Dataset items
____________________
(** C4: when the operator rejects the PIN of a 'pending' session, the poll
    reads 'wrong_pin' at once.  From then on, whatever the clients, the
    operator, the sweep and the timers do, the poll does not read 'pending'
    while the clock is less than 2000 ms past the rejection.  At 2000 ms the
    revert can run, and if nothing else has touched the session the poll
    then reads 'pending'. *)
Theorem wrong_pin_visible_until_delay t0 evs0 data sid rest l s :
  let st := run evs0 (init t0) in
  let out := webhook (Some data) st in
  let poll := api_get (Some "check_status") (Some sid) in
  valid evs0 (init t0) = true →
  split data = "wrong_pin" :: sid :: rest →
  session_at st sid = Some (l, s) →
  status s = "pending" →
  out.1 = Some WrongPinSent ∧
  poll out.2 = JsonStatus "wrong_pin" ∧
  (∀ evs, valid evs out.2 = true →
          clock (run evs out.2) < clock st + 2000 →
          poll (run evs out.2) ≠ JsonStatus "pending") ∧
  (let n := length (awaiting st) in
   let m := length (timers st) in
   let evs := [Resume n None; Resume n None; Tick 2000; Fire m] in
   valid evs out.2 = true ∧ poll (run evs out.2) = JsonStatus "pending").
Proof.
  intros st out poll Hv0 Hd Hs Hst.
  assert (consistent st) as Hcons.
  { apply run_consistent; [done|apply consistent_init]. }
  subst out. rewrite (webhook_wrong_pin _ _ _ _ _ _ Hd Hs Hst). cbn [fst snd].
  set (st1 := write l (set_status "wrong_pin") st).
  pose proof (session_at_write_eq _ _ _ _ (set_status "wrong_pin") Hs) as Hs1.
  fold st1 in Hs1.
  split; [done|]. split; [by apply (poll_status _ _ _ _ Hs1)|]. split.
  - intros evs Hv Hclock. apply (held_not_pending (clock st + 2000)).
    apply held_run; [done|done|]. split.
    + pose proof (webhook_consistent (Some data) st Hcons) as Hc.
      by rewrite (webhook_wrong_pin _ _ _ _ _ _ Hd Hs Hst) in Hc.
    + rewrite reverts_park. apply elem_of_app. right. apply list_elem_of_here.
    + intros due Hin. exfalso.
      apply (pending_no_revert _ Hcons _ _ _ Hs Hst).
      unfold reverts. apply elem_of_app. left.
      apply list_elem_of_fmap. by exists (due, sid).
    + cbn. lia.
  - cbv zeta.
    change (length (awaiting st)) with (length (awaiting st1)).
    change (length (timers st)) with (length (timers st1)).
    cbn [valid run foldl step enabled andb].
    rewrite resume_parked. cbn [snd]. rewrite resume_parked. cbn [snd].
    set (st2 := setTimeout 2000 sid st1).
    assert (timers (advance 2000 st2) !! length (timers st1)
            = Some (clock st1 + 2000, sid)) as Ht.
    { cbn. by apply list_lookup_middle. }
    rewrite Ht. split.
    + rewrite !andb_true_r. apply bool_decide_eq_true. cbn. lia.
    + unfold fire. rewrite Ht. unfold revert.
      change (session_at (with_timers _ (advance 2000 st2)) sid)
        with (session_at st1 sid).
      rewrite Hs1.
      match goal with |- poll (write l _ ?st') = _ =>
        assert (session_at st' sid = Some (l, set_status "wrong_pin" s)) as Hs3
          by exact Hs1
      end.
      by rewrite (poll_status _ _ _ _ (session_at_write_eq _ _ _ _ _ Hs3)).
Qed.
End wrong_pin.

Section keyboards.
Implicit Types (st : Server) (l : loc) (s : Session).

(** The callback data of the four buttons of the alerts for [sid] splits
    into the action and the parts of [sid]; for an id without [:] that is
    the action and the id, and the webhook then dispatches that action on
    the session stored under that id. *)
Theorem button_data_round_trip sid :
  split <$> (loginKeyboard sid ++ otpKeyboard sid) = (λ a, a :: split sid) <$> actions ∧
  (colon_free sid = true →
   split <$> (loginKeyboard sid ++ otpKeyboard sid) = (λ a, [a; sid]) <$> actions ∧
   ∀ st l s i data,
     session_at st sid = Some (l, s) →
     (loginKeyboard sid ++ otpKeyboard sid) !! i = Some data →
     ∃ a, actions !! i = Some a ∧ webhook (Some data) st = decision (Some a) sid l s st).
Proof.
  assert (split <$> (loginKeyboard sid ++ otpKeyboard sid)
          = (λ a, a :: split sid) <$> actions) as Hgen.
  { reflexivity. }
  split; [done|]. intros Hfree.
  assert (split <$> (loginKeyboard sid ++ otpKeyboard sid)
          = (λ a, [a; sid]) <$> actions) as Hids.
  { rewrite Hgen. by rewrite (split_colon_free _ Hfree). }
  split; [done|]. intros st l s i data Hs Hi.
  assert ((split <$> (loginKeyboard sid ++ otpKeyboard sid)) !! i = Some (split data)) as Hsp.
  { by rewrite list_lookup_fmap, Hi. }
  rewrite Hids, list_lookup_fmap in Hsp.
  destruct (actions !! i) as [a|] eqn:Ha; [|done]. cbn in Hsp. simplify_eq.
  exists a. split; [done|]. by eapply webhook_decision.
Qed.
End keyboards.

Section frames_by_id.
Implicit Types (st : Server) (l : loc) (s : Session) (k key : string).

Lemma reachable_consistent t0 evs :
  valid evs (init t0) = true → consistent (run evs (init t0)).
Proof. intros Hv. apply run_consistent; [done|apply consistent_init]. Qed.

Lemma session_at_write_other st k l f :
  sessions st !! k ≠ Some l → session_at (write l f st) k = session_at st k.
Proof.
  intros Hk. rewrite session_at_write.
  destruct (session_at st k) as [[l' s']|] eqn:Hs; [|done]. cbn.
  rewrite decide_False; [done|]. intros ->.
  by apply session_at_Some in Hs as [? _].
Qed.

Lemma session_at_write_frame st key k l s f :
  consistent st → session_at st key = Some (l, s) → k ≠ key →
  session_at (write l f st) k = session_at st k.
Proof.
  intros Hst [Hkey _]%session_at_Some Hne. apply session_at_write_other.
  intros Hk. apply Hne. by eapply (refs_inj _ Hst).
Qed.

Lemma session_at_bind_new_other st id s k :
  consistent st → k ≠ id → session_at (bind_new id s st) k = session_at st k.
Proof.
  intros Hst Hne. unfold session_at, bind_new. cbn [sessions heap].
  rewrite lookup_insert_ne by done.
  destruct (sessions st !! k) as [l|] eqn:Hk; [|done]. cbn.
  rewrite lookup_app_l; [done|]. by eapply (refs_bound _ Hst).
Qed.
____________________
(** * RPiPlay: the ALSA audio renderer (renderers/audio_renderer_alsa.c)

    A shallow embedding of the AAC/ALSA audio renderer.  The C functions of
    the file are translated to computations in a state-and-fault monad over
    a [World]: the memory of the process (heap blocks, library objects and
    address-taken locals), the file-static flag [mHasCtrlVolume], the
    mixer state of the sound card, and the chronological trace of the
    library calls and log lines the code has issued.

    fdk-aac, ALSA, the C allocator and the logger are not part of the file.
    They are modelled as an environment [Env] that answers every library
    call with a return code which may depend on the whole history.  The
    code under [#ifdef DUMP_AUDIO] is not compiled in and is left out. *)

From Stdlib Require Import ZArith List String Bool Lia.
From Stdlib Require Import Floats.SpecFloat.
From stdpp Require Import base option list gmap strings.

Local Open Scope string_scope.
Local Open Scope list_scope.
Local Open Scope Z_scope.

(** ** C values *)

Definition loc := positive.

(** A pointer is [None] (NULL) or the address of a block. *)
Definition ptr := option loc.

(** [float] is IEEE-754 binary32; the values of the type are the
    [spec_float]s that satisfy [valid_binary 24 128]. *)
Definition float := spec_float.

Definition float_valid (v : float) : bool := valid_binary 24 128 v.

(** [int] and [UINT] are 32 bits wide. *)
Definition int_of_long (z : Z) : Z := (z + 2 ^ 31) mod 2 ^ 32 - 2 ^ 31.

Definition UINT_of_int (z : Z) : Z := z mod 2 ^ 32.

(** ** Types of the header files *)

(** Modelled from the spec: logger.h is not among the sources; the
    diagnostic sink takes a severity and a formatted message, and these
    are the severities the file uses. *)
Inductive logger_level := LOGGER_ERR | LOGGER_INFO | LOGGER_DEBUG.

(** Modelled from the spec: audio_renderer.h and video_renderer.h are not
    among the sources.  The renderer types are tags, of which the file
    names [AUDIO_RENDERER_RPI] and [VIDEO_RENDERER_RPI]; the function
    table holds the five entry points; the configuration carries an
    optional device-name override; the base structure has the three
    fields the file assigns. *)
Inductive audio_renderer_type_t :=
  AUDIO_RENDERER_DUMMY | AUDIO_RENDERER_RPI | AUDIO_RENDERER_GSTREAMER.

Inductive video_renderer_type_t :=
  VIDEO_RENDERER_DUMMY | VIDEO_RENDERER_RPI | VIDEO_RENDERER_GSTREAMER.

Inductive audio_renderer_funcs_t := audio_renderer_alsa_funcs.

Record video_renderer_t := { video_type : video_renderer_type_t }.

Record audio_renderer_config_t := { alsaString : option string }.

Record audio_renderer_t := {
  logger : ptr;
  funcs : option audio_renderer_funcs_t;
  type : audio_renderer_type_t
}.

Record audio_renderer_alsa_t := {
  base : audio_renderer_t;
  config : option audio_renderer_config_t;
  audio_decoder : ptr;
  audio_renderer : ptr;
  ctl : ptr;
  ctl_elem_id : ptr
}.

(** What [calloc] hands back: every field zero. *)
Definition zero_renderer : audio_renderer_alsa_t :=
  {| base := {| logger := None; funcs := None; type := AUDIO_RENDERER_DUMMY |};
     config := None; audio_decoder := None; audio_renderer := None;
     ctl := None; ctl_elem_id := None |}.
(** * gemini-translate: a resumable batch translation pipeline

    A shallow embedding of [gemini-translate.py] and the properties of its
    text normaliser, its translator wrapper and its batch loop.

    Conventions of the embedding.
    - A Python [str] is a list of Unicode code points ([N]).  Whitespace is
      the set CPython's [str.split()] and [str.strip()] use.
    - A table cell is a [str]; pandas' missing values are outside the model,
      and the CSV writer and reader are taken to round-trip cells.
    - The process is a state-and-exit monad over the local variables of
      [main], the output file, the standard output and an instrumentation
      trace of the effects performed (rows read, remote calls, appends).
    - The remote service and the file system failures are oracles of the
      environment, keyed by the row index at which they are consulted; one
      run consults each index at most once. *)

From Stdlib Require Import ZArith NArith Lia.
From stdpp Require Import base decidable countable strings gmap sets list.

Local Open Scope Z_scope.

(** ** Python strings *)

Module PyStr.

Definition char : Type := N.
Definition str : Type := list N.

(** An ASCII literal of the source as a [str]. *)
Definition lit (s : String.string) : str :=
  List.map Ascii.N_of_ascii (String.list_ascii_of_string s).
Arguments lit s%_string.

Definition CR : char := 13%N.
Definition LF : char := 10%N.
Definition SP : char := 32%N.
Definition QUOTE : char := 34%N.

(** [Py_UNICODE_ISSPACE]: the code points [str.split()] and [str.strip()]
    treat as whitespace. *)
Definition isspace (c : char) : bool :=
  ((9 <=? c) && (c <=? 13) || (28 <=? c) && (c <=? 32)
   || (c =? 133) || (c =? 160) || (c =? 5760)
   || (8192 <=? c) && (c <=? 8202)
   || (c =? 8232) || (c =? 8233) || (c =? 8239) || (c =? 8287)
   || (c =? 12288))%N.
____________________
What the task asks: Across the data, pull every line containing the string "JsonStatus".

Answer box:
  poll out.2 = JsonStatus "wrong_pin" ∧
          poll (run evs out.2) ≠ JsonStatus "pending") ∧
   valid evs out.2 = true ∧ poll (run evs out.2) = JsonStatus "pending").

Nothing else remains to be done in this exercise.